→ **Instructions to follow**
Transcribe word for word the lines below from the line with "From Stdlib Require Import String" through the line with "(** A [for ... of]", ends included.

→ **Stored items from a collection**
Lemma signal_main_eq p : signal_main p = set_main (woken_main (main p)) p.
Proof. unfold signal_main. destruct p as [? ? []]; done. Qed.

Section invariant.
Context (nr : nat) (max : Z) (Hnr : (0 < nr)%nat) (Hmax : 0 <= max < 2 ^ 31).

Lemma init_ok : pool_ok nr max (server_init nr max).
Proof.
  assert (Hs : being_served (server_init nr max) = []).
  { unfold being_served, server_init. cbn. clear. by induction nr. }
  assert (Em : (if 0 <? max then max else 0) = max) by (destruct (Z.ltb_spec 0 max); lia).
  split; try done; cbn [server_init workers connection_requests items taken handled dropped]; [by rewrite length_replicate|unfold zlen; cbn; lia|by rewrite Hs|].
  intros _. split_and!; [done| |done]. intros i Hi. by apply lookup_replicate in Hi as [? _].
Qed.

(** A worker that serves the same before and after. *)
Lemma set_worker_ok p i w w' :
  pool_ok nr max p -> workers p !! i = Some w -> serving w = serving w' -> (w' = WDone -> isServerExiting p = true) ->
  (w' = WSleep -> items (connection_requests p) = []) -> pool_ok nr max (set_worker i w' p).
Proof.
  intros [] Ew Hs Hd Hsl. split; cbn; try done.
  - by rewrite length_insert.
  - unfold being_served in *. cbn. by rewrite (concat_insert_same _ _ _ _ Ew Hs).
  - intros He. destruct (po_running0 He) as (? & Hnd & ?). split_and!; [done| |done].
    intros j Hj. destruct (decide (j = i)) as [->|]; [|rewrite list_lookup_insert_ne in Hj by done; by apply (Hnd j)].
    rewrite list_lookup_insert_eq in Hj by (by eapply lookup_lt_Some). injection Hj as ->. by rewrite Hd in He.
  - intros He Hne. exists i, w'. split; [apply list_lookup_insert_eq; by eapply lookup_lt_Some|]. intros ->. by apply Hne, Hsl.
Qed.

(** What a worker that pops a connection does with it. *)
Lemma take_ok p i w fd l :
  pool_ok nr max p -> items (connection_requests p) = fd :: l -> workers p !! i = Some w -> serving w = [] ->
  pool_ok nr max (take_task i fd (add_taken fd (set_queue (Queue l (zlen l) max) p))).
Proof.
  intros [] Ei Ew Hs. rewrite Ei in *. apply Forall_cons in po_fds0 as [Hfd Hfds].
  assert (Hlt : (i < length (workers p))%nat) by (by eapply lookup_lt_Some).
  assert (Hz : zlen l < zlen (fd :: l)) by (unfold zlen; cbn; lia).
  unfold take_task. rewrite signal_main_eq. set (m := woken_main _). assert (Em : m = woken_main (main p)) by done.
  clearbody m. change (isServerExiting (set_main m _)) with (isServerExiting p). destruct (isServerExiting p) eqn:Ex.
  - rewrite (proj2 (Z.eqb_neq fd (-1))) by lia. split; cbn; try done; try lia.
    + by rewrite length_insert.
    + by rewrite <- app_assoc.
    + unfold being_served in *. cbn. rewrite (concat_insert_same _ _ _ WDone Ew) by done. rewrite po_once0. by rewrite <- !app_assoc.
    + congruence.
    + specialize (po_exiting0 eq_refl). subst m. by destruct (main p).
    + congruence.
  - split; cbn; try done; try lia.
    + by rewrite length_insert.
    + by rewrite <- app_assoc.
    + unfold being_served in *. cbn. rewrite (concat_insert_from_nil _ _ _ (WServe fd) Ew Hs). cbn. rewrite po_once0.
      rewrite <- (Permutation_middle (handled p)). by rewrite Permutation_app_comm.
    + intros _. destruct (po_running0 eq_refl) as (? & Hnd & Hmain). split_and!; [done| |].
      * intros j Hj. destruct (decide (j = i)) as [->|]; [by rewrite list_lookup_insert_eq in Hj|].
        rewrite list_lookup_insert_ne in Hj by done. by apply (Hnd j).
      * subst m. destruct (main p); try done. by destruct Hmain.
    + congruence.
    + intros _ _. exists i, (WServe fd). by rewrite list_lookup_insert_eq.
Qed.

* * *

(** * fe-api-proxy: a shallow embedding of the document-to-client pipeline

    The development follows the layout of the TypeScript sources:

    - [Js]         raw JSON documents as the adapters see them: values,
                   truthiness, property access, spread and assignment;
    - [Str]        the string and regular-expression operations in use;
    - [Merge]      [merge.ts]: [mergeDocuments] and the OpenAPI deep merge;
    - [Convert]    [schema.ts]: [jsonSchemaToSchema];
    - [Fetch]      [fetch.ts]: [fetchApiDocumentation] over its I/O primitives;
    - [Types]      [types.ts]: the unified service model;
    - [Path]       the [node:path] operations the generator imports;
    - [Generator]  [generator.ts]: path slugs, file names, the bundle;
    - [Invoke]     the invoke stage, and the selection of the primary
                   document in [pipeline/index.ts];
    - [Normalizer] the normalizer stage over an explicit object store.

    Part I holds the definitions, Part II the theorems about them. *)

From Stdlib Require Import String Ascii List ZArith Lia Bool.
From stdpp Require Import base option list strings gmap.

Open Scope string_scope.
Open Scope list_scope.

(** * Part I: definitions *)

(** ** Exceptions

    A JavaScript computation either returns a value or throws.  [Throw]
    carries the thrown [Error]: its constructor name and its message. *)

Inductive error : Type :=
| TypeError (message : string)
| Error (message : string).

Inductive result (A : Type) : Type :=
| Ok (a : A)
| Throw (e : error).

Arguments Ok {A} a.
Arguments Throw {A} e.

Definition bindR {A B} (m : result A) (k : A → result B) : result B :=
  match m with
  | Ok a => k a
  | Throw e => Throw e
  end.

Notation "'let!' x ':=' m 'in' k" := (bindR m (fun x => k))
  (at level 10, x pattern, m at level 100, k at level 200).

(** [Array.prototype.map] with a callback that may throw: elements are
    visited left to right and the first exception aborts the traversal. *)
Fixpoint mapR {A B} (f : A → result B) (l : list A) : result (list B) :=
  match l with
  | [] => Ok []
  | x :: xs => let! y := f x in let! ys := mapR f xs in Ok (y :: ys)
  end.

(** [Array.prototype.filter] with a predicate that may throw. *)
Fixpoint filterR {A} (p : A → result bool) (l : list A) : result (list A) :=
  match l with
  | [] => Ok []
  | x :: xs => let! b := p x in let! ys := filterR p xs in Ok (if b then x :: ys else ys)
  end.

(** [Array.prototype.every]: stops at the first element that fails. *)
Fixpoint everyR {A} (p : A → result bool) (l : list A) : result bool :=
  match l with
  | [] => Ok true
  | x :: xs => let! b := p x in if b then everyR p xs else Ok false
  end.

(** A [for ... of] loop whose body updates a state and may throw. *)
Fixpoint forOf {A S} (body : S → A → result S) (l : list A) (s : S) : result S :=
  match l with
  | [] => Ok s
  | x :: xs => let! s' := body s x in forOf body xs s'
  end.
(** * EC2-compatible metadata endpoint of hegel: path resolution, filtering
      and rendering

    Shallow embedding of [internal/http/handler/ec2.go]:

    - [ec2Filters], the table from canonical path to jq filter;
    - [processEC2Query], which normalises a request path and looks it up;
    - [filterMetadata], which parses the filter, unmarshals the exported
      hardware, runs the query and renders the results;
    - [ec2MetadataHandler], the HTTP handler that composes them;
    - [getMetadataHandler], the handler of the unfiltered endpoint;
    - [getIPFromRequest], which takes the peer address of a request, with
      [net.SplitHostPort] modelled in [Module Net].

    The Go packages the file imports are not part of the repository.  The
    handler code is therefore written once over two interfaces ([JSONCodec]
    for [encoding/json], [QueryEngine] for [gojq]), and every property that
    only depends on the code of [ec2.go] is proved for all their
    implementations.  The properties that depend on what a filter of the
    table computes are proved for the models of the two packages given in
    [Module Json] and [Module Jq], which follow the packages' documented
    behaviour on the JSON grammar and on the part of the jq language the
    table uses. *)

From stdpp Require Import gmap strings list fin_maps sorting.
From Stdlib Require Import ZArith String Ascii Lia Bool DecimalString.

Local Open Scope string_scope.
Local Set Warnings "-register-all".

...

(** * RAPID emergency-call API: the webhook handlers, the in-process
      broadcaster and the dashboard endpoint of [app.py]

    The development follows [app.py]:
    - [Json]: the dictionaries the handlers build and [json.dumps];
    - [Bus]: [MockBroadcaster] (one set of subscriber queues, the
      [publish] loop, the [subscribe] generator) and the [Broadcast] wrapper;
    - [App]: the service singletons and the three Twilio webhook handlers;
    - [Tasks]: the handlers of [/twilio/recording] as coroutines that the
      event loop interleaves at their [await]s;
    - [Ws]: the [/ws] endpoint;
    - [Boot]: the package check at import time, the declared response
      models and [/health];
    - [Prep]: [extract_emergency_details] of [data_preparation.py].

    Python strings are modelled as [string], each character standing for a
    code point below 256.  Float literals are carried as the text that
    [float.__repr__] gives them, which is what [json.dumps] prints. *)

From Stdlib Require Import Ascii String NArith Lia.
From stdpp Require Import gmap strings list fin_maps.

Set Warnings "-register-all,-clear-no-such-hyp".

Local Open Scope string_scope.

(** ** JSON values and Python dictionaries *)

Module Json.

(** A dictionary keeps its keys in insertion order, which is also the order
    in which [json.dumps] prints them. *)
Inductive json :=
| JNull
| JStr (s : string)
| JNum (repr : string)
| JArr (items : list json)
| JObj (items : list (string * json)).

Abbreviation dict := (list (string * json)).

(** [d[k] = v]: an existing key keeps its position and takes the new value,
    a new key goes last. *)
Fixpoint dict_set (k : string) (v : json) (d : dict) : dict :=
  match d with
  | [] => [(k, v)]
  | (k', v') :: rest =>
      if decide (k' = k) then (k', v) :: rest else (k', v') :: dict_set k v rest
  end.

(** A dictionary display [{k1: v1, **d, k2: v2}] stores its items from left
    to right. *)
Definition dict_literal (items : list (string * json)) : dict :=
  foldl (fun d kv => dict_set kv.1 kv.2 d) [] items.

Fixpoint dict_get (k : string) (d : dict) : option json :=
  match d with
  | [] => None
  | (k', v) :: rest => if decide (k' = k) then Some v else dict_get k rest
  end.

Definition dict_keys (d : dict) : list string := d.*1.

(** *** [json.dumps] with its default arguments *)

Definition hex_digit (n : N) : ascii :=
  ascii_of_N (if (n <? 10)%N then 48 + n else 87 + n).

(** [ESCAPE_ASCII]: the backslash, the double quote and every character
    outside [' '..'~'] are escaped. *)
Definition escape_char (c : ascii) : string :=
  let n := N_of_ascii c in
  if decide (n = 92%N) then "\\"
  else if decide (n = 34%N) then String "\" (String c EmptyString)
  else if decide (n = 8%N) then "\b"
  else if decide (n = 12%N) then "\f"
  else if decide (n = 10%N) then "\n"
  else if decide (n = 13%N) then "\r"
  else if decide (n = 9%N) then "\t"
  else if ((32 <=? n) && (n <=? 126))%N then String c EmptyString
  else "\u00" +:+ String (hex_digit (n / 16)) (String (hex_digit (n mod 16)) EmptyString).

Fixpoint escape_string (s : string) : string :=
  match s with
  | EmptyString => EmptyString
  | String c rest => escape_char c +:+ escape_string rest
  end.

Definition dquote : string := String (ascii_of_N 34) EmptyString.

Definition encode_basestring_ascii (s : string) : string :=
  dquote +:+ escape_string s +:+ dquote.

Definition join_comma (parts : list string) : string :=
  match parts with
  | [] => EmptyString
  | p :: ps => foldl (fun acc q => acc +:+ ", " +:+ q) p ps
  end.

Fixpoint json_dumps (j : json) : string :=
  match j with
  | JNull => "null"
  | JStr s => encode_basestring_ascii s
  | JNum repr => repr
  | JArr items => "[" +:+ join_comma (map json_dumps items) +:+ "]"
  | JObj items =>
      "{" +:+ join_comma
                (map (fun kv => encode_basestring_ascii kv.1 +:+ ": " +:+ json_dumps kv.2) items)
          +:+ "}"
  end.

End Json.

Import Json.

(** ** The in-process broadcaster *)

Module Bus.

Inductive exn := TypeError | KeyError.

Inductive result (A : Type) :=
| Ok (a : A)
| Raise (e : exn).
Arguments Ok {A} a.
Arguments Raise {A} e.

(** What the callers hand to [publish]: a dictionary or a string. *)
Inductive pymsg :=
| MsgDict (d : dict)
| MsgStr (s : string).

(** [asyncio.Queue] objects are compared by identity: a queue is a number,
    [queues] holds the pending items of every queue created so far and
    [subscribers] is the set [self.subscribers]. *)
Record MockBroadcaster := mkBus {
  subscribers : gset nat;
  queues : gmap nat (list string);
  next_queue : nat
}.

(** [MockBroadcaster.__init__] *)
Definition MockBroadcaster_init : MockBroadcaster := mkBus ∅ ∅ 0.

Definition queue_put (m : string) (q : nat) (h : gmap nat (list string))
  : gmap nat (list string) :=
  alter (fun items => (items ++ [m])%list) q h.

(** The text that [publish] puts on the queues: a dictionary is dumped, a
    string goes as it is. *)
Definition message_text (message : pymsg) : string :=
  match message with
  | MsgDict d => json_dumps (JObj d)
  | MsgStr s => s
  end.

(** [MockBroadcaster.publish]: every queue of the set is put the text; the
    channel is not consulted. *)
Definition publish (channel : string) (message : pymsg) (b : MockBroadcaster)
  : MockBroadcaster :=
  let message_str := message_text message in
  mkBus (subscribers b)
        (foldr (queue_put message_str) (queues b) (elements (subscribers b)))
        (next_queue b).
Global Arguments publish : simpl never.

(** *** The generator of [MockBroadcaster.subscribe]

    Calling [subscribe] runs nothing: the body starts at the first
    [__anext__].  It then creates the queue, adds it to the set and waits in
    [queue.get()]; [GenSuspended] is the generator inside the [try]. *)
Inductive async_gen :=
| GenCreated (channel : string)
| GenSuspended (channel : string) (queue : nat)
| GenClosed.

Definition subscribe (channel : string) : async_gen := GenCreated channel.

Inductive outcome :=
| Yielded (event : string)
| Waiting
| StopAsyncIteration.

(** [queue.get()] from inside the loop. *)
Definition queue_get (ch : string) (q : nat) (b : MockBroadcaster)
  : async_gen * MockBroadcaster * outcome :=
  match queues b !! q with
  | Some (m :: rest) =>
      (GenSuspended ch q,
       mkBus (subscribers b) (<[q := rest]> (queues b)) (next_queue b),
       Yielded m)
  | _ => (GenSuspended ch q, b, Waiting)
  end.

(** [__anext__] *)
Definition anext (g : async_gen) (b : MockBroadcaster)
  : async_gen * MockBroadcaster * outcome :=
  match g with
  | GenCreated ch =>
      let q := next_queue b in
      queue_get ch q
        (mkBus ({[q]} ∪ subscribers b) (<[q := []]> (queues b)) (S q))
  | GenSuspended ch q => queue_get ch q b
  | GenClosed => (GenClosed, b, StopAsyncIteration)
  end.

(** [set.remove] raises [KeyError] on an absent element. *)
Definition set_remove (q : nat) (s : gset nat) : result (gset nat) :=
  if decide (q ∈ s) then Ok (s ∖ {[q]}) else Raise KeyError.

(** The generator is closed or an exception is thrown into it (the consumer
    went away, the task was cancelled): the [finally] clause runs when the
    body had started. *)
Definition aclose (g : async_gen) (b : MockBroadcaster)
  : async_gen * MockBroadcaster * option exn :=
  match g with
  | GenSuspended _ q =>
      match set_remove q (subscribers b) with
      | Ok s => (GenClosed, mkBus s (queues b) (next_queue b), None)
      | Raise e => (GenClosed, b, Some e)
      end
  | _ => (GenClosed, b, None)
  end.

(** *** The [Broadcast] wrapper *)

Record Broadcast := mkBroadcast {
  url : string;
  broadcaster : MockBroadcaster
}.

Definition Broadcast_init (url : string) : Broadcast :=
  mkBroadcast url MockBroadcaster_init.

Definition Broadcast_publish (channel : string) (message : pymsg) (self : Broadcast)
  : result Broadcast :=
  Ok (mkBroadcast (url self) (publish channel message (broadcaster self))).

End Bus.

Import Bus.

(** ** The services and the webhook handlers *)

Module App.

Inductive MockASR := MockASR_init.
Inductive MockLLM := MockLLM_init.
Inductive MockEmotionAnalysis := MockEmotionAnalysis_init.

→ **Answer space**
From Stdlib Require Import String Ascii List ZArith Lia Bool.
From stdpp Require Import base option list strings gmap.

Open Scope string_scope.
Open Scope list_scope.

(** * Part I: definitions *)

(** ** Exceptions

    A JavaScript computation either returns a value or throws.  [Throw]
    carries the thrown [Error]: its constructor name and its message. *)

Inductive error : Type :=
| TypeError (message : string)
| Error (message : string).

Inductive result (A : Type) : Type :=
| Ok (a : A)
| Throw (e : error).

Arguments Ok {A} a.
Arguments Throw {A} e.

Definition bindR {A B} (m : result A) (k : A → result B) : result B :=
  match m with
  | Ok a => k a
  | Throw e => Throw e
  end.

Notation "'let!' x ':=' m 'in' k" := (bindR m (fun x => k))
  (at level 10, x pattern, m at level 100, k at level 200).

(** [Array.prototype.map] with a callback that may throw: elements are
    visited left to right and the first exception aborts the traversal. *)
Fixpoint mapR {A B} (f : A → result B) (l : list A) : result (list B) :=
  match l with
  | [] => Ok []
  | x :: xs => let! y := f x in let! ys := mapR f xs in Ok (y :: ys)
  end.

(** [Array.prototype.filter] with a predicate that may throw. *)
Fixpoint filterR {A} (p : A → result bool) (l : list A) : result (list A) :=
  match l with
  | [] => Ok []
  | x :: xs => let! b := p x in let! ys := filterR p xs in Ok (if b then x :: ys else ys)
  end.

(** [Array.prototype.every]: stops at the first element that fails. *)
Fixpoint everyR {A} (p : A → result bool) (l : list A) : result bool :=
  match l with
  | [] => Ok true
  | x :: xs => let! b := p x in if b then everyR p xs else Ok false
  end.

(** A [for ... of] loop whose body updates a state and may throw. *)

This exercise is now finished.